Duganella is a genus of bacteria in the family Oxalobacteraceae.

Duganella is named after the American microbiologist, P.R. Dugan, who first isolated the organism from sewage and polluted water. Duganella is in class Betaproteobacteria and order Burkholderiales. The molecular percent of Duganella's G/C content is 63–64. Morphological characteristics consist of: straight or slightly curved rods, and in liquid growth media, either colonies that are "occasionally fingerlike," appear, or dispersed growth with little or no formation of colonies appear. When grown on nutrient agar, the colonies are pale yellow to "straw-colored." Duganella is able to produce violacein, a vibrant purple compound derived from the condensation of two molecules of tryptophan that is known to be anti-tumor, anti-fungal, and anti-viral. Violacein producing bacterial strains have been isolated from many different environments, Duganella producing violacein strains have been isolated from agricultural and forest soils.
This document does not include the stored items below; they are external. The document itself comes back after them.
(** C1 (conservation).  For a request and an inventory of non-negative
    amounts in which each zone owns its map, and an order list of valid zone
    ids: the call returns, and for every requested resource name the total
    taken from all zones is the smaller of the requested amount and the total
    that the listed zones hold under that name (a zone without an entry holds
    nothing); it exceeds neither that listed total nor the total of the whole
    inventory before the call.  Under a name that is not requested nothing is
    taken. *)
Theorem subtract_conservation keys resources zs nodes h :
  range_order keys h resources → valid_order zs nodes → own_maps zs →
  nonneg_map h resources → nonneg_zones h zs →
  (subtractFromNUMAs keys resources zs nodes h).1 = true ∧
  ∀ k,
    let taken :=
      total_subtracted h (subtractFromNUMAs keys resources zs nodes h).2 zs k in
    match entry h resources k with
    | Some q => taken = Z.min q (listed_available h zs nodes k)
    | None => taken = 0
    end ∧
    taken ≤ listed_available h zs nodes k ∧
    taken ≤ total_available h zs k.
Proof.
  intros Hkeys Hvalid Hown Hreq Hzones.
  split; [by apply range_resources_total|].
  intros k. simpl. rewrite total_subtracted_eq.
  rewrite (subtract_taken keys resources zs nodes h k) by done.
  pose proof (nonneg_zones_available h zs k) as Hpos.
  specialize (listed_available_le_total h zs nodes k (λ i, Hpos i Hzones)) as [HL HT].
  destruct (entry h resources k) as [q|] eqn:Hq.
  - pose proof (nonneg_map_entry h resources k q Hreq Hq). lia.
  - lia.
Qed.

Lemma subtract_conservation_witness :
  (subtractFromNUMAs [cpu; memory] 0%nat zones2 [0; 1] heap_pod).1 = true ∧
  ∀ k,
    let taken :=
      total_subtracted heap_pod
        (subtractFromNUMAs [cpu; memory] 0%nat zones2 [0; 1] heap_pod).2 zones2 k in
    match entry heap_pod 0%nat k with
    | Some q => taken = Z.min q (listed_available heap_pod zones2 [0; 1] k)
    | None => taken = 0
    end ∧
    taken ≤ listed_available heap_pod zones2 [0; 1] k ∧
    taken ≤ total_available heap_pod zones2 k.
Proof.
  apply (subtract_conservation [cpu; memory] 0%nat zones2 [0; 1] heap_pod).
  - decide_condition.
  - decide_condition.
  - decide_condition.
  - decide_condition.
  - decide_condition.
Defined.

(** C2 (no negative zone amounts).  When no zone holds a negative amount
    before a call, none does after it, whatever is requested and whether or
    not the call runs into a panic: every amount the loop writes is zero or a
    positive difference.  Step by step, for a non-zero remaining request [q]
    and a zone holding [a]: when [q = a] the entry is set to exactly zero and
    is still there; when [q > a] the entry is set to zero and [q - a] is
    carried to the next zone in the order; when [q < a] the entry becomes
    [a - q] and nothing remains of the request. *)
Theorem subtract_zones_nonneg keys resources zs nodes h :
  nonneg_zones h zs →
  nonneg_zones (subtractFromNUMAs keys resources zs nodes h).2 zs ∧
  (∀ k node rest q z,
      q ≠ 0 → index zs node = Some z → entry h (Resources z) k = Some q →
      range_nodes k zs (node :: rest) q h = (Some 0, store h (Resources z) k 0) ∧
      entry (store h (Resources z) k 0) (Resources z) k = Some 0) ∧
  (∀ k node rest q a z,
      q ≠ 0 → index zs node = Some z → entry h (Resources z) k = Some a → a < q →
      range_nodes k zs (node :: rest) q h =
      range_nodes k zs rest (q - a) (store h (Resources z) k 0)) ∧
  (∀ k node rest q a z,
      q ≠ 0 → index zs node = Some z → entry h (Resources z) k = Some a → q < a →
      range_nodes k zs (node :: rest) q h = (Some 0, store h (Resources z) k (a - q))).
Proof.
  intros Hzones. split; [|split; [|split]].
  - unfold subtractFromNUMAs.
    apply (range_resources_inv (λ h', nonneg_zones h' zs)); [|done].
    intros h0 z node k a v _ _ _ _ Hv Hz. unfold nonneg_zones in *.
    eapply Forall_impl; [exact Hz|]. intros z' Hz'. by apply nonneg_map_store.
  - intros k node rest q z Hq Hi He. split; [|apply entry_store_eq].
    rewrite range_nodes_cons, decide_False, Hi, He by done.
    rewrite decide_True by lia. rewrite Z.sub_diag. apply range_nodes_zero.
  - intros k node rest q a z Hq Hi He Hlt.
    rewrite range_nodes_cons, decide_False, Hi, He by done.
    by rewrite decide_True by lia.
  - intros k node rest q a z Hq Hi He Hlt.
    rewrite range_nodes_cons, decide_False, Hi, He by done.
    rewrite decide_False by lia. apply range_nodes_zero.
Qed.

Lemma subtract_zones_nonneg_witness :
  nonneg_zones (subtractFromNUMAs [cpu] 0%nat zones1 [0] heap_equal).2 zones1 ∧
  entry (subtractFromNUMAs [cpu] 0%nat zones1 [0] heap_equal).2 1%nat cpu = Some 0.
Proof.
  split.
  - apply (subtract_zones_nonneg [cpu] 0%nat zones1 [0] heap_equal).
    decide_condition.
  - vm_compute. reflexivity.
Defined.

(** C3 (order sensitivity).  Two calls with the same request on the same
    inventory (non-negative amounts, each zone owning its map), whose order
    lists are permutations of one another and name valid zone ids, and
    whatever order the request's names come up in: both return, and under
    every resource name they leave the same total across all zones and have
    taken the same total.  The residuals zone by zone may differ; the witness
    shows an instance where they do. *)
Theorem subtract_order_aggregate keys1 keys2 resources zs nodes1 nodes2 h :
  range_order keys1 h resources → range_order keys2 h resources →
  nodes1 ≡ₚ nodes2 → valid_order zs nodes1 → own_maps zs →
  nonneg_map h resources → nonneg_zones h zs →
  (subtractFromNUMAs keys1 resources zs nodes1 h).1 = true ∧
  (subtractFromNUMAs keys2 resources zs nodes2 h).1 = true ∧
  ∀ k,
    total_available (subtractFromNUMAs keys1 resources zs nodes1 h).2 zs k =
    total_available (subtractFromNUMAs keys2 resources zs nodes2 h).2 zs k ∧
    total_subtracted h (subtractFromNUMAs keys1 resources zs nodes1 h).2 zs k =
    total_subtracted h (subtractFromNUMAs keys2 resources zs nodes2 h).2 zs k.
Proof.
  intros Hkeys1 Hkeys2 Hperm Hvalid1 Hown Hreq Hzones.
  assert (Hvalid2 : valid_order zs nodes2).
  { unfold valid_order in *. by rewrite <- Hperm. }
  split; [by apply range_resources_total|].
  split; [by apply range_resources_total|].
  intros k. rewrite !total_subtracted_eq.
  rewrite (subtract_taken keys1 resources zs nodes1 h k) by done.
  rewrite (subtract_taken keys2 resources zs nodes2 h k) by done.
  assert (listed_available h zs nodes1 k = listed_available h zs nodes2 k) as ->; [|done].
  unfold listed_available. apply sum_upto_ext. intros i _.
  by rewrite (listed_Permutation nodes1 nodes2 i Hperm).
Qed.

Lemma subtract_order_aggregate_witness :
  ((subtractFromNUMAs [cpu; memory] 0%nat zones2 [0; 1] heap_pod).1 = true ∧
   (subtractFromNUMAs [memory; cpu] 0%nat zones2 [1; 0] heap_pod).1 = true ∧
   ∀ k,
     total_available
       (subtractFromNUMAs [cpu; memory] 0%nat zones2 [0; 1] heap_pod).2 zones2 k =
     total_available
       (subtractFromNUMAs [memory; cpu] 0%nat zones2 [1; 0] heap_pod).2 zones2 k ∧
     total_subtracted heap_pod
       (subtractFromNUMAs [cpu; memory] 0%nat zones2 [0; 1] heap_pod).2 zones2 k =
     total_subtracted heap_pod
       (subtractFromNUMAs [memory; cpu] 0%nat zones2 [1; 0] heap_pod).2 zones2 k) ∧
  entry (subtractFromNUMAs [cpu; memory] 0%nat zones2 [0; 1] heap_pod).2 1%nat cpu
    = Some 0 ∧
  entry (subtractFromNUMAs [memory; cpu] 0%nat zones2 [1; 0] heap_pod).2 1%nat cpu
    = Some 2.
Proof.
  split; [|split; vm_compute; reflexivity].
  apply (subtract_order_aggregate [cpu; memory] [memory; cpu] 0%nat zones2
           [0; 1] [1; 0] heap_pod).
  - decide_condition.
  - decide_condition.
  - compute_done.
  - decide_condition.
  - decide_condition.
  - decide_condition.
  - decide_condition.
Defined.

(** The loops that read the two slices out of memory do what the loops over
    the lists do, and give the slices back as they were. *)
Lemma range_nodes_mem_spec k zs rest : ∀ before q h,
  range_nodes_mem k (length before) (length rest) q (mkMem h zs (before ++ rest)) =
  ((range_nodes k zs rest q h).1,
   mkMem (range_nodes k zs rest q h).2 zs (before ++ rest)).
Proof.
  induction rest as [|node rest IH]; intros before q h; [done|].
  assert (Hnext : ∀ q' h',
            range_nodes_mem k (S (length before)) (length rest) q'
              (mkMem h' zs (before ++ node :: rest)) =
            ((range_nodes k zs rest q' h').1,
             mkMem (range_nodes k zs rest q' h').2 zs (before ++ node :: rest))).
  { intros q' h'. specialize (IH (before ++ [node]) q' h').
    rewrite length_app, Nat.add_1_r, <- app_assoc in IH. exact IH. }
  cbn [length range_nodes_mem range_nodes mem_nodes mem_zones mem_maps].
  rewrite list_lookup_middle by done.
  destruct (IsZero q); [done|].
  destruct (index zs node) as [z|]; [|done].
  destruct (entry h (Resources z) k) as [a|]; [|apply Hnext].
  cbn zeta. unfold write_map. cbn [mem_nodes mem_zones mem_maps].
  destruct (Cmp q a =? 0); [apply Hnext|].
  destruct (Cmp q a =? 1); [apply Hnext|].
  destruct (Cmp q a =? -1); apply Hnext.
Qed.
Duganella is Gram negative, with cellular appendages of a single polar flagellum, making it motile. Duganella needs oxygen to survive. Duganellais mesophilic, neutrophilic, and chemoorganotrophic. Duganella zoogleoides display growth on nutrient or mineral media supplemented with simple organic compounds. Morphological characteristics include: glistening colonies, convex-shaped with entire margins, and are also pale yellow. The colonies appear to be dry and wrinkly, "leather-like."